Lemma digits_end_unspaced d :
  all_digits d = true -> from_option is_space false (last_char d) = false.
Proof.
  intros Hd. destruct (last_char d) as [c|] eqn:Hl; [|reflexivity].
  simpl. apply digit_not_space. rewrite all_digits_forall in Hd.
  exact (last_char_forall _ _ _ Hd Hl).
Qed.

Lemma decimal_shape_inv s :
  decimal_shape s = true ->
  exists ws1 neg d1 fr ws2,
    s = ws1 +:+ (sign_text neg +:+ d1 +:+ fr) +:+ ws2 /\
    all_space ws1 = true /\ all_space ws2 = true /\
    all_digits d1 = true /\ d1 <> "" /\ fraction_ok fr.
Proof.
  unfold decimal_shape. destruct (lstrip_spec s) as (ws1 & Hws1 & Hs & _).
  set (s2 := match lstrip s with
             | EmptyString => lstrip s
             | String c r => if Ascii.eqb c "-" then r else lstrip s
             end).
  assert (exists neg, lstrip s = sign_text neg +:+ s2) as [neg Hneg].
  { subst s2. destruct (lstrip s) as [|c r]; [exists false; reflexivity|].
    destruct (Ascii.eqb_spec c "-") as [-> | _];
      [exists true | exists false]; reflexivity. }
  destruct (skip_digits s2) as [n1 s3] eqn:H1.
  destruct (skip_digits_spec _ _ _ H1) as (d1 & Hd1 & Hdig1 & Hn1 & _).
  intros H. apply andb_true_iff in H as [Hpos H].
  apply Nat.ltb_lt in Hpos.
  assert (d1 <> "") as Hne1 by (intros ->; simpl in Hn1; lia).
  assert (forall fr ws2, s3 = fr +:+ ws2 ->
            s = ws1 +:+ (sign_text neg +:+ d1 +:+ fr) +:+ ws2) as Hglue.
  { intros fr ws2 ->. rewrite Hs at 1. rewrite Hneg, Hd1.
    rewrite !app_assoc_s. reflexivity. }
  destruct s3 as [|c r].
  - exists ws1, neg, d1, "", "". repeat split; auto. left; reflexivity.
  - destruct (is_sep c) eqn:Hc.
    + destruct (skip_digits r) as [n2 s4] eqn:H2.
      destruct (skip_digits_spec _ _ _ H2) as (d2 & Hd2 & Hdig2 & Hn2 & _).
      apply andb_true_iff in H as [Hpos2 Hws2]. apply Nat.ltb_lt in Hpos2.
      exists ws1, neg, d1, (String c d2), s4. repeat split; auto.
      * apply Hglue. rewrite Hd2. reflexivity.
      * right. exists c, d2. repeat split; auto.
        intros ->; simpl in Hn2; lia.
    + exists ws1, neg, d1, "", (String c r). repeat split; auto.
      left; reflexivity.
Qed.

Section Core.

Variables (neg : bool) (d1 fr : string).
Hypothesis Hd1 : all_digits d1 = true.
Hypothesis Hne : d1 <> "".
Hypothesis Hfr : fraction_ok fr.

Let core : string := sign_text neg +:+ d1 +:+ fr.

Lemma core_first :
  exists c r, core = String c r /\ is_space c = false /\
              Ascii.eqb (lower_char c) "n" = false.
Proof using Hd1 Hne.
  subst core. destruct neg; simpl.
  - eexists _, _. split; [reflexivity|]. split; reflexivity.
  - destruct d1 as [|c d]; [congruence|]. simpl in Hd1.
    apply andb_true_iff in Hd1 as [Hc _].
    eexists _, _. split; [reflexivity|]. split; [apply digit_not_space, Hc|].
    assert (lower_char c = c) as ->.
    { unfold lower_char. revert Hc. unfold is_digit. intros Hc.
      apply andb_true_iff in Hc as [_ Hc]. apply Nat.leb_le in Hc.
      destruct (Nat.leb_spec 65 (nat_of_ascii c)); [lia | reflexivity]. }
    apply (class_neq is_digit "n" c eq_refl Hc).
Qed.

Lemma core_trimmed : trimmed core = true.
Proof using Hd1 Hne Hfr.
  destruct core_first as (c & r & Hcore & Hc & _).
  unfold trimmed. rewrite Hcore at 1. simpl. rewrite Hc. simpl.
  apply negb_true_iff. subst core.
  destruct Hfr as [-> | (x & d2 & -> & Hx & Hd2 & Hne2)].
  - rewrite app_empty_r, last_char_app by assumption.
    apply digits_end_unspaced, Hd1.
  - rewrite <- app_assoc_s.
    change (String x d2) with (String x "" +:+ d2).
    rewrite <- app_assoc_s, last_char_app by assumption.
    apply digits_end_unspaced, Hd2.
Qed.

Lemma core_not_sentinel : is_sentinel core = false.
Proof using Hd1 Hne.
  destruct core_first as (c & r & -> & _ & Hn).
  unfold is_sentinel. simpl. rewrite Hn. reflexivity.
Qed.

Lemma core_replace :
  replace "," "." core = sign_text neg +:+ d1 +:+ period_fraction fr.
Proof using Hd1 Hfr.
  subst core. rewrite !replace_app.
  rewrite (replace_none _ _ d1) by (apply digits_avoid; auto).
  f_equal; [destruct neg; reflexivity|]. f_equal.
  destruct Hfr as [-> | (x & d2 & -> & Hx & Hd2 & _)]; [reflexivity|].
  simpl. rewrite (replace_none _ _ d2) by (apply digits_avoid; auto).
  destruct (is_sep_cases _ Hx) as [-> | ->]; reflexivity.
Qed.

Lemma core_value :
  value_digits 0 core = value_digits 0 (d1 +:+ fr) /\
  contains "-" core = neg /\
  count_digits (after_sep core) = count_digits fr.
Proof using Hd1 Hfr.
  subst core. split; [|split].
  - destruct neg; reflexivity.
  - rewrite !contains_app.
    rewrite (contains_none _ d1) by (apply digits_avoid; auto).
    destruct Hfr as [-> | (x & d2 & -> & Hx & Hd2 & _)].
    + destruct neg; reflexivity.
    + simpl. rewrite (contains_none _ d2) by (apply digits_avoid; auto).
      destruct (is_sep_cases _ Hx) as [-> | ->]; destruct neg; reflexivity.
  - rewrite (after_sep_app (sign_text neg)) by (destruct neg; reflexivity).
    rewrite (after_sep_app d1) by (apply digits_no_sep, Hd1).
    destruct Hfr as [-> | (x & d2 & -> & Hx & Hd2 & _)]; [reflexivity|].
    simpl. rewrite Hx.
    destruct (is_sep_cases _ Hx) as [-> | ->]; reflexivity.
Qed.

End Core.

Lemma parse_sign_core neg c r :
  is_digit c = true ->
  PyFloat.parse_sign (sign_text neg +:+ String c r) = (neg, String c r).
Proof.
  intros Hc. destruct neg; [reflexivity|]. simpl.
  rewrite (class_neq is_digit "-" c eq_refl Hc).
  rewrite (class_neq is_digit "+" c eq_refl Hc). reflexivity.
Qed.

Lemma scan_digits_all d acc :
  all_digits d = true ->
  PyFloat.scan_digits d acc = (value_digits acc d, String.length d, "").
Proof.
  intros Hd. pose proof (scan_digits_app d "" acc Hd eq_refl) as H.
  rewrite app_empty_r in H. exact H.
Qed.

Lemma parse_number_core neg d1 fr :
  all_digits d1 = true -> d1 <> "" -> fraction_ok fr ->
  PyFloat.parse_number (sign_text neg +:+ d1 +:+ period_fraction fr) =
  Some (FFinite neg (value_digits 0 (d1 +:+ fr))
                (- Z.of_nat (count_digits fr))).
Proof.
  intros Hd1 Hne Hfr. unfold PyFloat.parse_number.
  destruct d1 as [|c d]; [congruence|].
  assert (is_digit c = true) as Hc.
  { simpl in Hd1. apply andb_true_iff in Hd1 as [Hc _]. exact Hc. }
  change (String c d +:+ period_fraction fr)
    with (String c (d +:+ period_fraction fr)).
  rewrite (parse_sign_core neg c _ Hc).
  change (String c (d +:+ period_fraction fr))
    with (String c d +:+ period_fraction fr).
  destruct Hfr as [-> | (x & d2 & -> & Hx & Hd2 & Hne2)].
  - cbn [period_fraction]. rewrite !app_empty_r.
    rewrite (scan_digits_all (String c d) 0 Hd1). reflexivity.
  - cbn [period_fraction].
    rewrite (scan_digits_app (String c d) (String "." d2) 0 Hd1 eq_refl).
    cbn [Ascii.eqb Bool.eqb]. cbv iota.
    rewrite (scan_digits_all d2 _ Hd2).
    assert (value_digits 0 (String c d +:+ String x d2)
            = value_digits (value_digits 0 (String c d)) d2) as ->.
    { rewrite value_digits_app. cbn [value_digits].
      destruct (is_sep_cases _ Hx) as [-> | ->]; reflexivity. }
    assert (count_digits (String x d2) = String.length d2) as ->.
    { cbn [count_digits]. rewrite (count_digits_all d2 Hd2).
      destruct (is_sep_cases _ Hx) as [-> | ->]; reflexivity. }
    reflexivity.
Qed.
* * * * * * *
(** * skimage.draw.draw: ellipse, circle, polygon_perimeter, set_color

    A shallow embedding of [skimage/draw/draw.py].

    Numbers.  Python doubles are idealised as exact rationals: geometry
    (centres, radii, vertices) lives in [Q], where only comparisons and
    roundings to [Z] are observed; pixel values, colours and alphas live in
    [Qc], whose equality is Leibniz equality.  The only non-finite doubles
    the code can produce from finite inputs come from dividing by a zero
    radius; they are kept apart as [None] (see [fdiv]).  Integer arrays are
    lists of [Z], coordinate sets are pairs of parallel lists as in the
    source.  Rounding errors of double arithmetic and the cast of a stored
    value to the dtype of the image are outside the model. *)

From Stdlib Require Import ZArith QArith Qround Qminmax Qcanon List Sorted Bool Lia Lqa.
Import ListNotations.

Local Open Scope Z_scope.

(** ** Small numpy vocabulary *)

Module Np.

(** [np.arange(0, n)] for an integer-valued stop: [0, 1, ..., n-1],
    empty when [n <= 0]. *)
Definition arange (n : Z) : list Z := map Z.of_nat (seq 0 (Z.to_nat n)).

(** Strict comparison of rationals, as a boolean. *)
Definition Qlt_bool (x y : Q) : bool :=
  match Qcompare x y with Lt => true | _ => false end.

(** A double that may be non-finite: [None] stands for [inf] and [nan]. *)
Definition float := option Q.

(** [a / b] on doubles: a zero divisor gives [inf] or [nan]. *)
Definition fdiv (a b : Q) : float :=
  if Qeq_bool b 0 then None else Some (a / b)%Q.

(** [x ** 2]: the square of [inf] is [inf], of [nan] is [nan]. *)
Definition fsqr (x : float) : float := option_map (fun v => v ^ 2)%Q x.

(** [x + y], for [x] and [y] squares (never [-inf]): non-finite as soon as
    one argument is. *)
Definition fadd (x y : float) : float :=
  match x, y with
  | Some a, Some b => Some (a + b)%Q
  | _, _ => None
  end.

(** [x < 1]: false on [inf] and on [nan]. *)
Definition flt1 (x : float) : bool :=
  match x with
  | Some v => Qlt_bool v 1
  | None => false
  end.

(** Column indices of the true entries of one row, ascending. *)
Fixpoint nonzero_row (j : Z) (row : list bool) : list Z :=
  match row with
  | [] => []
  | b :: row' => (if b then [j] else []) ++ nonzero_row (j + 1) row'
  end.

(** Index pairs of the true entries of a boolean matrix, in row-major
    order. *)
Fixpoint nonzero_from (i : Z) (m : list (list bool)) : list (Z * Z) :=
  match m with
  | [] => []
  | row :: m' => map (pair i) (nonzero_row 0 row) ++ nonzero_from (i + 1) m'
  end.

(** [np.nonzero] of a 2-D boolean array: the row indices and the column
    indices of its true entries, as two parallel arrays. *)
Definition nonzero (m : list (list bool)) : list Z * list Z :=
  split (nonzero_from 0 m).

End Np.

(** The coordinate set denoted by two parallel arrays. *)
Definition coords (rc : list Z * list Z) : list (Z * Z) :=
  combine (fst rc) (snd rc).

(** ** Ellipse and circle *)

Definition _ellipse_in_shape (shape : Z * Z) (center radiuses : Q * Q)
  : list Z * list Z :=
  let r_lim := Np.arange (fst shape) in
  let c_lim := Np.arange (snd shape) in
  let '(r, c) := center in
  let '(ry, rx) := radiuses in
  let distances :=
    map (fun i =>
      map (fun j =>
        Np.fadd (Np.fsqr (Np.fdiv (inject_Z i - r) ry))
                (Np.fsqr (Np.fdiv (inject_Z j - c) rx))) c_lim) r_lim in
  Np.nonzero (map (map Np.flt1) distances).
* * * * * * *
- Exercise goal -
From the records above, print only the lines between the one holding "Lemma digits_end_unspaced d" and the one holding "unfold decimal_shape. destruct", inclusive, exactly as they stand.

- Result below -
Lemma digits_end_unspaced d :
  all_digits d = true -> from_option is_space false (last_char d) = false.
Proof.
  intros Hd. destruct (last_char d) as [c|] eqn:Hl; [|reflexivity].
  simpl. apply digit_not_space. rewrite all_digits_forall in Hd.
  exact (last_char_forall _ _ _ Hd Hl).
Qed.

Lemma decimal_shape_inv s :
  decimal_shape s = true ->
  exists ws1 neg d1 fr ws2,
    s = ws1 +:+ (sign_text neg +:+ d1 +:+ fr) +:+ ws2 /\
    all_space ws1 = true /\ all_space ws2 = true /\
    all_digits d1 = true /\ d1 <> "" /\ fraction_ok fr.
Proof.
  unfold decimal_shape. destruct (lstrip_spec s) as (ws1 & Hws1 & Hs & _).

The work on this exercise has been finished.